Electricity market liberalization short-circuited by alleged cartels

Major electric power companies in western and central Japan are suspected of forming a cartel to restrict competition. If this is true, the act runs counter to the purpose of the liberalization of the retail electricity market and is unacceptable.

In mid-July, the Fair Trade Commission conducted on-site inspections of Kyushu Electric Power Co. and its retail unit, as well as Kansai Electric Power Co. and Chugoku Electric Power Co., on suspicion of violating the Antimonopoly Law.

Regarding the sale of electricity to factories, office buildings and other businesses, the four companies allegedly agreed since around 2018 not to win customers beyond the service areas to which each utility firm had supplied electricity before the liberalization of the nation’s retail electricity market.

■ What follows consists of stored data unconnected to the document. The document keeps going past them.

(** The indices of the callbacks a trace calls, in the order of the calls. *)
Definition invokedIndices (trace : list Effect) : list nat :=
  flat_map (fun eff => match eff with
                       | Invoke i _ _ => [i]
                       | PreventDefault _ => []
                       end) trace.

(** Command [i] passes both checks of the loop on the held keys. *)
Definition matches (commands : list useKeysCommand) (pressedKeys : gset string)
    (i : nat) : bool :=
  match commands !! i with
  | Some c =>
      checkModifiers pressedKeys (modifiers c)
      && checkKeys pressedKeys (LowercaseSet.new (keys c)) (triggerOnAnyKey c)
  | None => false
  end.

(** ** Histories

    [releases k n]: the notification takes key [k] out of the held keys, a
    key-up of [k] or a blur.  [presses k n]: it is a key-down of [k].
    [recorded k ns held]: whether [k] is down after the notifications [ns],
    read off the history alone, [held] telling whether it was down before. *)

Definition sameKey (k1 k2 : string) : bool :=
  String.eqb (toLowerCase k1) (toLowerCase k2).

Definition releases (k : string) (n : Notification) : bool :=
  match n with
  | KeyDown _ => false
  | KeyUp e => sameKey (key e) k
  | Blur => true
  end.

Definition presses (k : string) (n : Notification) : bool :=
  match n with
  | KeyDown e => sameKey (key e) k
  | KeyUp _ => false
  | Blur => false
  end.
(** * Provider data validation: confidence aggregation and decision pipeline

    A shallow embedding of the scoring core of the provider validation
    system (services/confidence_calculator.py, agents/quality_assurance_agent.py,
    agents/data_validation_agent.py, agents/directory_management_agent.py,
    agents/orchestrator.py, config.py, models/data_models.py) and the
    properties established about it.

    Modelling conventions.
    - Python [float] values are modelled twice. Where a property depends on
      how the interpreter rounds (the value of the aggregate, the penalty of a
      failed outcome, what another outcome does to the aggregate, the rows of
      the confidence breakdown), the functions are modelled in [Module
      Doubles] on IEEE 754 binary64 numbers, Rocq's primitive floats, with
      the operations and in the order of the source. Where only comparisons
      with thresholds and bounds matter (status, decision flags, counters,
      ranges), confidences are exact rationals [Q] with the boolean
      comparisons of [Q]; NaN and infinities are outside that model.
    - [datetime] values are integers counting microseconds (the resolution of
      [timedelta]); [datetime.now()] is a parameter [now] that does not advance
      during one call.
    - Raised objects are values of type [exn]: an instance of a class
      derived from [Exception], which [except Exception] and
      [isinstance(e, Exception)] recognise, or an [asyncio.CancelledError],
      which they do not; each with the text [str(e)] gives. A call that may
      raise returns [exn + A].
    - A dict whose iteration order is observed is an insertion-ordered
      association list ([PyDict]); the dicts keyed by provider id, which are
      only looked up and counted, are [gmap string _].
    - Awaited coroutines run to completion one after another; [asyncio.gather]
      with [return_exceptions=True] yields, per task, either its value or the
      object it raised, a [CancelledError] included.
    - Record fields that no modelled function reads (uuids, free-text
      summaries, wall-clock durations, raw source payloads) are omitted. *)

From Stdlib Require Import QArith Qminmax Lqa ZArith Lia List String Ascii Bool.
From Stdlib Require Import Permutation Sorted Floats.
From stdpp Require Import gmap strings.
Import ListNotations.
(** Both passes. *)
Lemma ComputeDepthRanges_spec m :
  valid_tracks m →
  ∃ ranges, ComputeDepthRanges m = Ok ranges
    ∧ length ranges = length (images m)
    ∧ ∀ f, (f < length (images m))%nat →
        ranges !! f = Some (depth_range_of (frame_depths m f)).
Proof.
  intros Hv. unfold ComputeDepthRanges.
  destruct (collect_depths_spec m Hv) as (depths & -> & Hl & Hd). simpl.
  eexists. split; [done|]. split; [by rewrite length_map|].
  intros f Hf. rewrite list_lookup_fmap, Hd by done. done.
Qed.

(** C8: a frame without a positive depth gets the pair (-1, -1), and the
    result holds one pair per frame, the pair of frame [f] at index [f]. *)
Theorem ComputeDepthRanges_sentinel (m : Model) :
  valid_tracks m →
  ∃ ranges, ComputeDepthRanges m = Ok ranges
    ∧ length ranges = length (images m)
    ∧ ∀ f, (f < length (images m))%nat →
        ranges !! f = Some (depth_range_of (frame_depths m f))
        ∧ (frame_depths m f = [] →
           ranges !! f = Some (F32.of_Z (-1), F32.of_Z (-1))).
Proof.
  intros Hv.
  destruct (ComputeDepthRanges_spec m Hv) as (ranges & E & Hl & Hr).
  exists ranges. split; [done|]. split; [done|].
  intros f Hf. split; [by apply Hr|].
  intros Hnil. rewrite Hr, Hnil by done. done.
Qed.

Lemma ComputeDepthRanges_sentinel_witness :
  valid_tracks (add_point (axis_point (F32.of_Z (-3)) [0; 1]) (frames_only 3))
  ∧ ∃ ranges,
      ComputeDepthRanges (add_point (axis_point (F32.of_Z (-3)) [0; 1]) (frames_only 3))
      = Ok ranges
      ∧ length ranges = 3%nat
      ∧ ∀ f, (f < 3)%nat →
          ranges !! f
          = Some (depth_range_of
                    (frame_depths
                       (add_point (axis_point (F32.of_Z (-3)) [0; 1]) (frames_only 3)) f))
          ∧ (frame_depths
               (add_point (axis_point (F32.of_Z (-3)) [0; 1]) (frames_only 3)) f = [] →
             ranges !! f = Some (F32.of_Z (-1), F32.of_Z (-1))).
Proof.
  assert (H : valid_tracks
                (add_point (axis_point (F32.of_Z (-3)) [0; 1]) (frames_only 3))).
  { unfold valid_tracks. simpl. repeat constructor; lia. }
  split; [exact H|].
  exact (ComputeDepthRanges_sentinel _ H).
Defined.
(** * Cryptocurrency price tracker backend: the four HTTPS functions

    A shallow embedding of [functions/src/index.ts]: the handlers
    [getMarkets], [getFavorites], [toggleFavorite] and [getCoin], the
    request and response shapes they read and write, and the two
    collaborators they talk to (the document store and the upstream
    market-data API), followed by the properties of the favourite-toggle
    protocol and of the validation and proxy paths. *)

From Stdlib Require Import Ascii.
From stdpp Require Import gmap strings list sorting relations.

(** ** Strings

    A string is a sequence of code units; this development covers the
    code units 0..255 (the Latin-1 range), which is where every character
    of the validation patterns lives.  [code] is the numeric value of a
    code unit. *)

Module Js.

Definition code (c : ascii) : N := N_of_ascii c.

Definition in_range (lo hi : N) (c : ascii) : bool :=
  (lo <=? code c)%N && (code c <=? hi)%N.

(** White space and line terminators removed by [String.prototype.trim]:
    TAB, LF, VT, FF, CR, SPACE and NO-BREAK SPACE. *)
Definition isWhiteSpace (c : ascii) : bool :=
  in_range 9 13 c || (code c =? 32)%N || (code c =? 160)%N.

Fixpoint trimStart (s : string) : string :=
  match s with
  | EmptyString => EmptyString
  | String c s' => if isWhiteSpace c then trimStart s' else s
  end.

Fixpoint trimEnd (s : string) : string :=
  match s with
  | EmptyString => EmptyString
  | String c s' =>
      match trimEnd s' with
      | EmptyString => if isWhiteSpace c then EmptyString else String c EmptyString
      | r => String c r
      end
  end.

Definition trim (s : string) : string := trimEnd (trimStart s).

(** Upper-case letters of the range: A-Z, and the accented capitals
    192..222 except the multiplication sign 215.  Each has its lower-case
    partner 32 code units above. *)
Definition isUpper (c : ascii) : bool :=
  in_range 65 90 c || (in_range 192 222 c && negb (code c =? 215)%N).

Definition toLowerChar (c : ascii) : ascii :=
  if isUpper c then ascii_of_N (code c + 32) else c.

Fixpoint toLowerCase (s : string) : string :=
  match s with
  | EmptyString => EmptyString
  | String c s' => String (toLowerChar c) (toLowerCase s')
  end.

(** [forallb] over the code units of a string. *)
Fixpoint all (p : ascii → bool) (s : string) : bool :=
  match s with
  | EmptyString => true
  | String c s' => p c && all p s'
  end.

(** [/^[cls]{lo,hi}$/.test(s)]: without the [m] flag [^] and [$] anchor at
    the two ends of the input, so the test holds exactly when the whole
    string has between [lo] and [hi] code units, all of the class. *)
Definition test_class (cls : ascii → bool) (lo hi : nat) (s : string) : bool :=
  bool_decide (lo ≤ String.length s) && bool_decide (String.length s ≤ hi) && all cls s.

Definition isLowerAlpha (c : ascii) : bool := in_range 97 122 c.
Definition isUpperAlpha (c : ascii) : bool := in_range 65 90 c.
Definition isDigit (c : ascii) : bool := in_range 48 57 c.

(** The three character classes of the source:
    [[a-z]], [[a-zA-Z0-9_-]] and [[a-z0-9-]]. *)
Definition cls_currency (c : ascii) : bool := isLowerAlpha c.
Definition cls_userId (c : ascii) : bool :=
  isLowerAlpha c || isUpperAlpha c || isDigit c || (code c =? 95)%N || (code c =? 45)%N.
Definition cls_coinId (c : ascii) : bool :=
  isLowerAlpha c || isDigit c || (code c =? 45)%N.

(** A string is falsy exactly when it is empty. *)
Definition nonEmpty (s : string) : bool :=
  match s with EmptyString => false | _ => true end.

(** [encodeURIComponent]: the unreserved characters
    [A-Z a-z 0-9 - _ . ! ~ * ' ( )] stand for themselves, every other
    code unit is written as the percent-escaped bytes of its UTF-8
    encoding (one byte below 128, two bytes from 128 to 255). *)
Definition isUnreserved (c : ascii) : bool :=
  isLowerAlpha c || isUpperAlpha c || isDigit c ||
  bool_decide (code c ∈ [45; 95; 46; 33; 126; 42; 39; 40; 41]%N).

Definition hexDigit (n : N) : ascii :=
  if (n <? 10)%N then ascii_of_N (48 + n) else ascii_of_N (55 + n).

Definition percent (byte : N) (rest : string) : string :=
  String "%"%char (String (hexDigit (byte / 16)) (String (hexDigit (byte mod 16)) rest)).
Lemma layer_of_Ok (df : DataFrame) (dict : gmap cell string) (k : cell)
    (L : Layer) :
  layer_of df dict k = Ok L ->
  name L = k /\
  forall m, m ∈ markers L ->
    exists row, row ∈ rows df /\ cell_at row NUCLEO_DE_ATUACAO = k /\
                marker_of_row (columns df) dict k row = Ok (Some m).
Proof.
  unfold layer_of. intros H.
  apply bind_Ok in H as (dfn & Hw & H). apply bind_Ok in H as (ms & Hms & H).
  inversion H; subst L; clear H. simpl. split; [reflexivity|].
  apply where_eq_Ok in Hw as (_ & Hcols & Hrows). rewrite Hcols, Hrows in Hms.
  apply mapM_Ok in Hms. intros m Hm.
  apply list_elem_of_omap in Hm as (o & Ho & Hid). simpl in Hid. subst o.
  apply list_elem_of_lookup in Ho as [i Hi].
  destruct (Forall2_lookup_r _ _ _ _ _ Hms Hi) as (row & Hrow & Hmk).
  exists row. apply list_elem_of_lookup_2, list_elem_of_In, filter_In in Hrow
    as [Hin Hk].
  apply andb_true_iff in Hk as [_ Hk]. apply bool_decide_eq_true in Hk.
  split_and!; [apply list_elem_of_In, Hin | exact Hk | exact Hmk].
Qed.

(** The frame on which the layers are built: the rows with a category,
    with their registration date replaced. *)
Lemma main_frames (df_ocorrencias df_area : DataFrame) (out : Output) :
  main df_ocorrencias df_area = Ok out ->
  exists df2,
    mapM (layer_of df2 (cores_nucleo (first_seen df_ocorrencias)))
         (first_seen df_ocorrencias) = Ok (layers out) /\
    (forall c, c ∈ columns df2 <-> c ∈ columns df_ocorrencias) /\
    (forall row, row ∈ rows df2 ->
       exists r v, r ∈ rows df_ocorrencias /\ row = <[DATA_CADASTRO := v]> r).
Proof.
  intros H. apply main_Ok in H
    as (df1 & df2 & ks & Hd & _ & _ & _ & Hc & _ & Hks & Hl).
  apply dropna_Ok in Hd as (_ & Hcols & Hrows).
  apply converter_datas_Ok in Hc as [Hdata ->].
  apply getitem_Ok in Hks as [_ ->].
  rewrite setitem_column_ne in Hl by exact DATA_ne_NUCLEO.
  rewrite Hrows in Hl. fold (com_nucleo df_ocorrencias) in Hl.
  fold (first_seen df_ocorrencias) in Hl.
  eexists. split; [exact Hl|]. split.
  - intros c. rewrite setitem_columns, Hcols. rewrite Hcols in Hdata.
    split; [intros [->|Hin]; assumption | auto].
  - intros row Hrow. apply elem_of_setitem_rows in Hrow as (r & v & Hr & ->).
    exists r, v. split; [|reflexivity]. rewrite Hrows in Hr.
    apply list_elem_of_In, filter_In in Hr as [Hr _]. apply list_elem_of_In, Hr.
Qed.

Lemma popup_text_insert (cols cols' : list string) (r : Row) (v : cell) :
  (forall c, c ∈ cols' <-> c ∈ cols) ->
  popup_text cols' (<[DATA_CADASTRO := v]> r) = popup_text cols r.
Proof.
  intros Hcols. unfold popup_text, row_get.
  rewrite !cell_at_insert_ne
    by first [exact DATA_ne_NUCLEO | exact DATA_ne_OCORRENCIA
             | exact DATA_ne_FUNCIONARIO].
  destruct (decide (FUNCIONARIO_CADASTRO ∈ cols')) as [Hf|Hf];
    destruct (decide (FUNCIONARIO_CADASTRO ∈ cols)) as [Hf'|Hf'];
    try reflexivity; exfalso; apply Hcols in Hf || apply Hcols in Hf';
    contradiction.
Qed.

(** The layers of a run: one per category in first-seen order, and each
    marker comes from a row of that category whose coordinate text has
    two parts that [float()] reads as numbers. *)
Lemma main_layers (df_ocorrencias df_area : DataFrame) (out : Output) :
  main df_ocorrencias df_area = Ok out ->
  Forall2
    (fun k L =>
       name L = k /\
       forall m, m ∈ markers L ->
         exists r s a b lat lng,
           r ∈ rows df_ocorrencias /\
           cell_at r NUCLEO_DE_ATUACAO = k /\
           cell_at r GEOLOCATION = Str s /\
           split "," s = [a; b] /\
           py_float a = Some lat /\ py_float b = Some lng /\
           isnan lat = false /\ isnan lng = false /\
           location m = (lat, lng) /\
           cores_nucleo (first_seen df_ocorrencias) !! k = Some (icon_color m) /\
           popup m = popup_text (columns df_ocorrencias) r)
    (first_seen df_ocorrencias) (layers out).
Proof.
  intros H. apply main_frames in H as (df2 & Hl & Hcols & Hrows).
  apply mapM_Ok in Hl. eapply Forall2_impl; [exact Hl|].
  intros k L HL. simpl in HL. apply layer_of_Ok in HL as [Hname Hms].
  split; [exact Hname|]. intros m Hm.
  destruct (Hms m Hm) as (row & Hrow & Hk & Hmk).
  destruct (Hrows row Hrow) as (r & v & Hr & ->).
  apply marker_of_row_Some in Hmk
    as (s & a & b & lat & lng & Hg & Hs & Hsp & Ha & Hb & Hla & Hlo & Hloc
        & Hcol & _ & _ & Hpop).
  rewrite cell_at_insert_ne in Hk by exact DATA_ne_NUCLEO.
  rewrite cell_at_insert_ne in Hs by exact DATA_ne_GEOLOCATION.
  rewrite (popup_text_insert (columns df_ocorrencias)) in Hpop by exact Hcols.
  exists r, s, a, b, lat, lng. split_and!; assumption.
Qed.
End LayerFacts.

Section LayerClaims.
Variable lib : Biblioteca.

Local Abbreviation py_float := (py_float lib).

Local Abbreviation main := (main lib).
Local Abbreviation py_str := (py_str lib).

(** C5, as the code has it: both coordinates of every marker are numbers
    (not NaN), the values [float()] gives for the two parts of the
    coordinate text of a row; nothing keeps them finite. *)
Theorem marker_coordinates_not_nan (df_ocorrencias df_area : DataFrame)
    (out : Output) (L : Layer) (m : Marker) :
  main df_ocorrencias df_area = Ok out ->
  L ∈ layers out -> m ∈ markers L ->
  isnan (location m).1 = false /\ isnan (location m).2 = false /\
  exists r s a b,
    r ∈ rows df_ocorrencias /\ cell_at r GEOLOCATION = Str s /\
    split "," s = [a; b] /\
    py_float a = Some (location m).1 /\ py_float b = Some (location m).2.
Proof.
  intros H HL Hm. apply main_layers in H.
  apply list_elem_of_lookup in HL as [i Hi].
  destruct (Forall2_lookup_r _ _ _ _ _ H Hi) as (k & _ & _ & Hms).
  destruct (Hms m Hm)
    as (r & s & a & b & lat & lng & Hr & _ & Hs & Hsp & Ha & Hb & Hla & Hlo
        & Hloc & _).
  rewrite Hloc. simpl. split_and!; try assumption.
  exists r, s, a, b. split_and!; assumption.
Qed.

(** C7: the i-th distinct category in first-seen order has the colour
    [cores[i mod 8]] of the palette of length 8, every marker of its
    layer carries that colour, and the 9th distinct category has the
    colour of the 1st. *)
Theorem color_assignment (df_ocorrencias df_area : DataFrame) (out : Output) :
  main df_ocorrencias df_area = Ok out ->
  let nucleos := first_seen df_ocorrencias in
  length cores = 8%nat
  /\ map name (layers out) = nucleos
  /\ (forall i c, nucleos !! i = Some c ->
        cores_nucleo nucleos !! c = Some (cores !!! (i mod 8)%nat))
  /\ (forall i L m, layers out !! i = Some L -> m ∈ markers L ->
        icon_color m = cores !!! (i mod 8)%nat)
  /\ (forall c1 c9, nucleos !! 0%nat = Some c1 -> nucleos !! 8%nat = Some c9 ->
        cores_nucleo nucleos !! c9 = cores_nucleo nucleos !! c1).
Proof.
  intros H nucleos. apply main_layers in H. fold nucleos in H.
  assert (Hnd : NoDup nucleos) by apply NoDup_unique.
  split_and!.
  - reflexivity.
  - clear Hnd. induction H as [|k L ks Ls [Hk _] _ IH]; simpl; [reflexivity|].
    rewrite Hk, IH. reflexivity.
  - intros i c Hi. apply cores_nucleo_lookup; assumption.
  - intros i L m Hi Hm.
    destruct (Forall2_lookup_r _ _ _ _ _ H Hi) as (k & Hk & _ & Hms).
    destruct (Hms m Hm)
      as (r & s & a & b & lat & lng & _ & _ & _ & _ & _ & _ & _ & _ & _ & Hc & _).
    rewrite (cores_nucleo_lookup nucleos i k Hnd Hk) in Hc. congruence.
  - intros c1 c9 H1 H9.
    rewrite (cores_nucleo_lookup nucleos 8 c9 Hnd H9).
    rewrite (cores_nucleo_lookup nucleos 0 c1 Hnd H1). reflexivity.
Qed.
(** * LogForgeryBlocker agent and proxy: a shallow embedding

    The development follows the Python sources module by module:

    - [Sha256]            hashlib.sha256(...).hexdigest(), used by agent/log.py
    - [LogModel]          agent/log.py (Log, Record, Snapshot)
    - [Backend]           agent/backend_connector.py and agent/collector.py
    - [Networking]        networking.py (framing and the six message kinds)
    - [ContentRequests]   agent/proxyconnection.py (requests and their handler)
    - [Agent]             agent/lfb_agent.py and the connections of
                          agent/proxyconnection.py (lead election, event loop)
    - [Validator]         agent/validator.py
    - [ContentServer]     proxy/filesystem/contentmanager.py

    Python [str] values are represented by their UTF-8 encoding (a Rocq
    [string] is a sequence of bytes), so that [s.encode()] is the identity
    and [+] on [str] is [String.append].  Python integers are unbounded and
    are represented by [Z].  Objects that are shared and mutated (content
    requests, connections) live in stores and are referred to by their
    index; functions that can raise return a [result].  Locks are not
    represented: each method body is one step. *)

From Stdlib Require Import ZArith NArith List String Ascii Bool Lia.
From stdpp Require Import gmap strings list.

(** ** Exceptions and fallible computations *)

Inductive exn :=
| ValueError (msg : string)
| OverflowError
| ConnectionError
| StopIteration
| IndexError
| FileNotFoundError
| DecodeError
| UnicodeDecodeError.

Inductive result (A : Type) :=
| Ok (a : A)
| Raise (e : exn).
Arguments Ok {A} a.
Arguments Raise {A} e.

#[global] Instance result_ret : MRet result := fun _ a => Ok a.
#[global] Instance result_bind : MBind result := fun _ _ k r =>
  match r with
  | Ok a => k a
  | Raise e => Raise e
  end.

(** ** SHA-256 (FIPS 180-4), as computed by [hashlib.sha256] *)

Module Sha256.
Local Open Scope N_scope.

Definition mask32 : N := 0xFFFFFFFF.
Definition add32 (x y : N) : N := N.land (x + y) mask32.
Definition rotr (n x : N) : N :=
  N.lor (N.shiftr x n) (N.land (N.shiftl x (32 - n)) mask32).
Definition not32 (x : N) : N := N.lxor x mask32.

Definition Ch (x y z : N) : N := N.lxor (N.land x y) (N.land (not32 x) z).
Definition Maj (x y z : N) : N :=
  N.lxor (N.lxor (N.land x y) (N.land x z)) (N.land y z).
Definition Sigma0 (x : N) : N := N.lxor (N.lxor (rotr 2 x) (rotr 13 x)) (rotr 22 x).
Definition Sigma1 (x : N) : N := N.lxor (N.lxor (rotr 6 x) (rotr 11 x)) (rotr 25 x).
Definition sigma0 (x : N) : N := N.lxor (N.lxor (rotr 7 x) (rotr 18 x)) (N.shiftr x 3).
Definition sigma1 (x : N) : N := N.lxor (N.lxor (rotr 17 x) (rotr 19 x)) (N.shiftr x 10).

(** The round constants are the first 32 bits of the fractional parts of
    the cube roots of the first 64 primes, and the initial state those of the
    square roots of the first 8 primes. *)
Definition is_prime (n : N) : bool :=
  (1 <? n) && forallb (fun d => negb (n mod (N.of_nat d) =? 0)) (seq 2 (N.to_nat n - 2)).

Definition first_primes (count : nat) : list N :=
  firstn count (List.filter is_prime (map N.of_nat (seq 0 320))).

(** Largest [r] below [2 ^ bits] with [r ^ 3 <= x], found bit by bit. *)
Fixpoint cube_root_bits (bits : nat) (x r : N) : N :=
  match bits with
  | O => r
  | S b =>
      let r' := r + N.shiftl 1 (N.of_nat b) in
      cube_root_bits b x (if r' * r' * r' <=? x then r' else r)
  end.

Definition frac_cube_root (p : N) : N :=
  N.land (cube_root_bits 36 (N.shiftl p 96) 0) mask32.

Definition frac_square_root (p : N) : N :=
  N.land (N.sqrt (N.shiftl p 64)) mask32.

Definition K : list N := Eval vm_compute in map frac_cube_root (first_primes 64).
(** What the promise returned by [next()] settles to: [{value, done: false}],
    [{value, done: true}] ([None] is [undefined]), a rejection, or nothing
    yet. *)
Inductive settled (E : Type) : Type :=
| Yielded (value : string)
| Returned (value : option string)
| Rejected (e : E)
| Pending.
Arguments Yielded {E} value.
Arguments Returned {E} value.
Arguments Rejected {E} e.
Arguments Pending {E}.

(** One call of [next()]: its result, the frame it leaves, and the state of
    the service and of the reader after it. *)
Record turn (E C : Type) := {
  result : settled E;
  gen : frame;
  conn : C;
  self : reader
}.
Arguments Build_turn {E C} result gen conn self.
Arguments result {E C} t.
Arguments gen {E C} t.
Arguments conn {E C} t.
Arguments self {E C} t.

(** One pass of an inner [while (data.length)] loop ends at a [yield] or
    leaves the loop. *)
Inductive scanned :=
| Line (nextLine : string) (data : string) (nextNewline : nat) (this : reader)
| Exit (this : reader)
| Spinning.

Section ReadStream.

Context {E : Type}.

(** [readStream]: [buffer += d] on every ['data'], [resolve(buffer)] on
    ['end'], [reject(e)] on ['error']. *)
Definition readStream (stream : Readable E) : completion E string :=
  let buffer := fold_left append (chunks stream) "" in
  match failure stream with
  | None => Normal buffer
  | Some e => Abrupt e
  end.

End ReadStream.
(** * WeaAQI image utilities: a shallow embedding of [src/utils/image_utils.py]

    The module is a set of short helpers around an image library (Pillow),
    an HTTP client and a headless browser.  The embedding keeps the code of
    the repository as Rocq functions and takes what lives outside the
    repository (resampling kernels, the operating system, the network) as
    the fields of two records, [Pillow] and [Host].

    - Python [int] is [Z]; Python [float] is IEEE 754 binary64, modelled by
      the Standard Library's [spec_float] at precision 53 and [emax] 1024.
    - Python exceptions are values of [exc]; a call that can raise returns a
      [result]; code that logs, touches files or spawns processes runs in
      the state-and-exception monad [M] over [World]. *)

From Stdlib Require Import ZArith List String Ascii Bool Lia SpecFloat.
From Stdlib Require Import Strings.Byte.
From stdpp Require Import gmap strings list pretty.

Local Open Scope Z_scope.

(** ** Exceptions and results *)

Inductive exc_kind :=
| ZeroDivisionError
| OverflowError
| ValueError
| TypeError
| UnboundLocalError
| UnicodeEncodeError
| TimeoutExpired
| OSError
| UnidentifiedImageError
| ConnectionError.

Record exc := mk_exc { kind : exc_kind; text : string }.

Inductive result (A : Type) :=
| Ok (a : A)
| Raise (e : exc).
Arguments Ok {A} a.
Arguments Raise {A} e.

Definition rbind {A B} (r : result A) (k : A -> result B) : result B :=
  match r with
  | Ok a => k a
  | Raise e => Raise e
  end.

Notation "'let*' x ':=' r 'in' k" := (rbind r (fun x => k))
  (at level 10, x pattern, r at level 100, k at level 200).

(** ** Python numbers *)

Module PyFloat.

Definition prec : Z := 53.
Definition emax : Z := 1024.

Abbreviation float := spec_float.

Definition is_zero (x : float) : bool :=
  match x with S754_zero _ => true | _ => false end.

Definition is_finite (x : float) : bool :=
  match x with S754_zero _ | S754_finite _ _ _ => true | _ => false end.

(** An integer as an exact, unrounded binary number [m * 2^0]. *)
Definition exact (z : Z) : float :=
  match z with
  | Z0 => S754_zero false
  | Zpos p => S754_finite false p 0
  | Zneg p => S754_finite true p 0
  end.

(** [float(z)]: nearest double, ties to even; too large an integer raises. *)
Definition of_int (z : Z) : result float :=
  let x := binary_normalize prec emax z 0 false in
  if is_finite x then Ok x
  else Raise (mk_exc OverflowError "int too large to convert to float").

(** [a / b] on two integers: the correctly rounded quotient. *)
Definition int_truediv (a b : Z) : result float :=
  if b =? 0 then Raise (mk_exc ZeroDivisionError "division by zero")
  else
    let q := SFdiv prec emax (exact a) (exact b) in
    if is_finite q then Ok q
    else Raise (mk_exc OverflowError "integer division result too large for a float").

(** [x / y] on two floats. *)
Definition truediv (x y : float) : result float :=
  if is_zero y then Raise (mk_exc ZeroDivisionError "float division by zero")
  else Ok (SFdiv prec emax x y).

Definition mul (x y : float) : float := SFmul prec emax x y.

(** [x > y] *)
Definition gt (x y : float) : bool := SFltb y x.

(** [int(x)]: truncation towards zero. *)
Definition to_int (x : float) : result Z :=
  match x with
  | S754_zero _ => Ok 0
  | S754_finite s m e =>
      let a := match e with
               | Zneg p => Z.shiftr (Zpos m) (Zpos p)
               | _ => Z.shiftl (Zpos m) e
               end in
      Ok (if s then - a else a)
  | S754_infinity _ =>
      Raise (mk_exc OverflowError "cannot convert float infinity to integer")
  | S754_nan =>
      Raise (mk_exc ValueError "cannot convert float NaN to integer")
  end.

(** Truth value of a float: everything but the two zeros. *)
Definition truthy (x : float) : bool := negb (is_zero x).

(** Magnitude of a finite float: the position of its leading bit. *)
Definition mag (m : positive) (e : Z) : Z := Zpos (digits2_pos m) + e.

(** A normal double of sign [s] whose magnitude lies in [lo, hi]. *)
Definition normal (s : bool) (lo hi : Z) (x : float) : Prop :=
  exists m e, x = S754_finite s m e /\ Zpos (digits2_pos m) = 53 /\ lo <= e + 53 <= hi.

End PyFloat.

(** ** Bitmaps

    A Pillow image restricted to the three 8-bit modes the helpers meet:
    greyscale, RGB and RGBA.  The pixel buffer is flat and row-major, as in
    the image library. *)

Definition bytes := list byte.

Inductive raster :=
| ModeL (d : list byte)
| ModeRGB (d : list (byte * byte * byte))
| ModeRGBA (d : list (byte * byte * byte * byte)).

Record Bitmap := mk_bitmap { size : Z * Z; pixels : raster }.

In April, the FTC also conducted a probe into Kansai Electric, Chugoku Electric, Chubu Electric Power Co. and Chubu Electric’s subsidiary on suspicion of violating the law. With the addition of Kyushu Electric, a cartel may have been formed over a wider area.

It would be malicious if they avoided price competition and secured profits by establishing separate “territories” as their sales areas.

In addition, regarding the sale of electricity and gas to households in the Chubu region, Chubu Electric and Toho Gas Co. are said to be suspected of forming a cartel to maintain prices, thereby disadvantaging consumers.

In the wake of World War II, each region long had its own monopoly on electricity supply. However, since about 20 years ago, retail sales of electricity have been gradually deregulated. The liberalization started with retail sales to large-scale customers, such as large factories, and in 2016, electricity retailing, including retail sales to households, was fully liberalized.

The liberalization of electricity retailing aims to encourage competition among utility firms to reduce electricity charges by expanding the number of new corporate power suppliers for each service area. It also has become possible for utility firms to supply electricity outside of their conventional service areas.

Under such circumstances, if cartelism runs rampant to avoid competition, liberalization would be hamstrung. Some observers believe that this is an organized effort involving executives of each company. The FTC needs to thoroughly investigate the matter, disclose the entire picture and take strict measures against any wrongdoing.

As liberalization of the retail electricity market has advanced, competition has intensified, with new power suppliers’ share of total electricity sales rising to about 20%. The surplus management funds of major electric power companies are said to have become insufficient as a result, and the necessary investment in power plants and power grids, among others, has not progressed.

But these circumstances do not justify their forming a cartel. A more reasonable approach would be for them to make efforts to reform inefficient operations that have been preserved under the monopoly system, and improve their profitability through such measures as reducing costs and creating new businesses.

Electricity charges have been on the rise against the background of the spread of renewable energy and high fuel prices. Each electric power company must thoroughly strive to provide consumers with the benefits of liberalization through sound competition, while ensuring a stable supply of electricity.

— The original Japanese article appeared in The Yomiuri Shimbun on July 29, 2021.